In April 2020 we became aware of a conceptual security issue in the Java JarSigner. The JarSigner does not check certificate revocations, which breaks JAR signing to some extent.

In this blog post we are going to talk about this issue. The blog post is written in cooperation with Marc Nimmerichter from Impidio. We have reported this issue to Oracle shortly after its discovery. We will talk about our experiences with reporting this issue in a future blog post. To understand this issue, one has to understand Certificate Revocation Lists (CRLs) first.

Certificate Revocation Lists

If the owner of a certificate wishes to revoke their certificate (i.e. invalidate it, for example, because of compromise), they can request the issuing Certificate Authority (CA) to put the certificate on a CRL (e.g. see [5]).

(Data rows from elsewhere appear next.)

(** C3.  From a state whose [last_step] is not after [now], one call of
    [SDL_AppIterate] runs [gol_step] once per whole [STEP_RATE] that fits
    in [now - last_step], adding [STEP_RATE] to [last_step] each time, and
    stops with less than one period left.  With
    [now = last_step + 3 * STEP_RATE] it runs exactly 3 steps and advances
    [last_step] by exactly [3 * STEP_RATE]. *)
Theorem SDL_AppIterate_catch_up (fuel : nat) now st :
  is_Uint64 now -> 0 <= last_step st <= now ->
  (Z.to_nat ((now - last_step st) / STEP_RATE_IN_MILLISECONDS) <= fuel)%nat ->
  exists out,
    SDL_AppIterate fuel now st = Some out
    /\ frame_steps out
       = Z.to_nat ((now - last_step st) / STEP_RATE_IN_MILLISECONDS)
    /\ gol_ctx (frame_state out)
       = Nat.iter (frame_steps out) gol_step (gol_ctx st)
    /\ last_step (frame_state out)
       = last_step st
         + Z.of_nat (frame_steps out) * STEP_RATE_IN_MILLISECONDS
    /\ 0 <= now - last_step (frame_state out) < STEP_RATE_IN_MILLISECONDS
    /\ (now = last_step st + 3 * STEP_RATE_IN_MILLISECONDS ->
        frame_steps out = 3%nat
        /\ gol_ctx (frame_state out) = Nat.iter 3 gol_step (gol_ctx st)
        /\ last_step (frame_state out)
           = last_step st + 3 * STEP_RATE_IN_MILLISECONDS).
Proof.
  intros Hnow Hl Hf.
  destruct (catch_up_exact now st Hnow Hl) as (Hd & Hex & Hrem).
  destruct (SDL_AppIterate_total fuel now st) as
    (out & Hout & _ & Hk & Hlast & Hctx & _); [rewrite Hd; exact Hf |].
  rewrite Hd in Hk. rewrite <- Hk in Hex, Hrem. rewrite <- Hlast in Hex, Hrem.
  exists out. repeat (split; [assumption |]).
  intros ->.
  assert (H3 : frame_steps out = 3%nat).
  { rewrite Hk. unfold STEP_RATE_IN_MILLISECONDS.
    replace (last_step st + 3 * 250 - last_step st) with (3 * 250) by lia.
    reflexivity. }
  rewrite H3 in Hctx, Hex.
  split; [exact H3 |]. split; [exact Hctx |]. rewrite Hex. lia.
Qed.

Lemma SDL_AppIterate_catch_up_witness :
  is_Uint64 1750 /\ 0 <= last_step (example_app blinker_v 1000) <= 1750
  /\ exists out,
       SDL_AppIterate 3 1750 (example_app blinker_v 1000) = Some out
       /\ frame_steps out = 3%nat
       /\ last_step (frame_state out) = 1750.
Proof.
  assert (Hn : is_Uint64 1750) by (unfold is_Uint64; lia).
  assert (Hl : 0 <= last_step (example_app blinker_v 1000) <= 1750)
    by (simpl; lia).
  assert (Hf : (Z.to_nat ((1750 - last_step (example_app blinker_v 1000))
                          / STEP_RATE_IN_MILLISECONDS) <= 3)%nat)
    by (vm_compute; lia).
  split; [exact Hn |]. split; [exact Hl |].
  destruct (SDL_AppIterate_catch_up 3 1750 (example_app blinker_v 1000)
              Hn Hl Hf) as (out & Hout & _ & _ & _ & _ & H3).
  exists out. split; [exact Hout |].
  destruct (H3 eq_refl) as (Hk & _ & Hlast). split; [exact Hk | exact Hlast].
Defined.

(** C5.  From a state whose [last_step] is not after [now], one call of
    [SDL_AppIterate] with [now < last_step + STEP_RATE] runs no step and
    leaves [last_step], and the grid, unchanged. *)
Theorem SDL_AppIterate_no_step (fuel : nat) now st :
  is_Uint64 now -> 0 <= last_step st <= now ->
  now < last_step st + STEP_RATE_IN_MILLISECONDS ->
  exists out,
    SDL_AppIterate fuel now st = Some out
    /\ frame_steps out = 0%nat
    /\ last_step (frame_state out) = last_step st
    /\ gol_ctx (frame_state out) = gol_ctx st.
Proof.
  intros Hnow Hl Hlt.
  assert (Hk : Z.to_nat (to_Uint64 (now - last_step st)
                         / STEP_RATE_IN_MILLISECONDS) = 0%nat).
  { unfold to_Uint64, is_Uint64, STEP_RATE_IN_MILLISECONDS in *.
    rewrite Z.mod_small by lia. rewrite Z.div_small by lia. reflexivity. }
  destruct (SDL_AppIterate_total fuel now st) as
    (out & Hout & _ & Hsteps & Hlast & Hctx & _); [lia |].
  rewrite Hk in Hsteps. rewrite Hsteps in Hlast, Hctx.
  exists out. repeat split; assumption.
Qed.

The CRL distribution point is indicated in the CA’s certificate [5]. Often, a verifier of a signature checks the certificate’s CRL to see if it is revoked [6] (e.g. the Windows signature verification of an executable).

The Security Issue

We found evidence that there was some CRL check for JAR signatures in the past (e.g. for Java Applets in JDK 7; see [1-3]). However, a source code analysis of the JarSigner of the JDK 12 and a review of its official documentation [4] show that CRLs are not automatically checked, neither by the JarSigner nor anywhere else in the JDK. Instead, as Oracle told us, developers are expected to call the PKIXRevocationChecker explicitly to check for revocations.

The Impact

Since the JarSigner does not check CRLs, any stolen and revoked code-signing certificate can be used to sign JARs without the JarSigner warning users of a revoked certificate. That is unless users explicitely check revocation with the PKIXRevocationChecker. As verifiers of a signature often check the CRL of the certificate, users of the JarSigner almost certainly expect the JarSigner to do so too. These users rely on CRLs for security, but the JarSigner does not actually provide this level of security.

Addressing the Security Issue

Shortly after discussing the issue with Oracle, they created a ticket to address this issue (JDK-8242060). This ticket is expected to be resolved with JDK 15, which is planned to be released on September 15, 2020 [6]. Users of the JarSigner should note that this issue will not be addressed in older versions of the JDK (i.e. JDKs before JDK 15).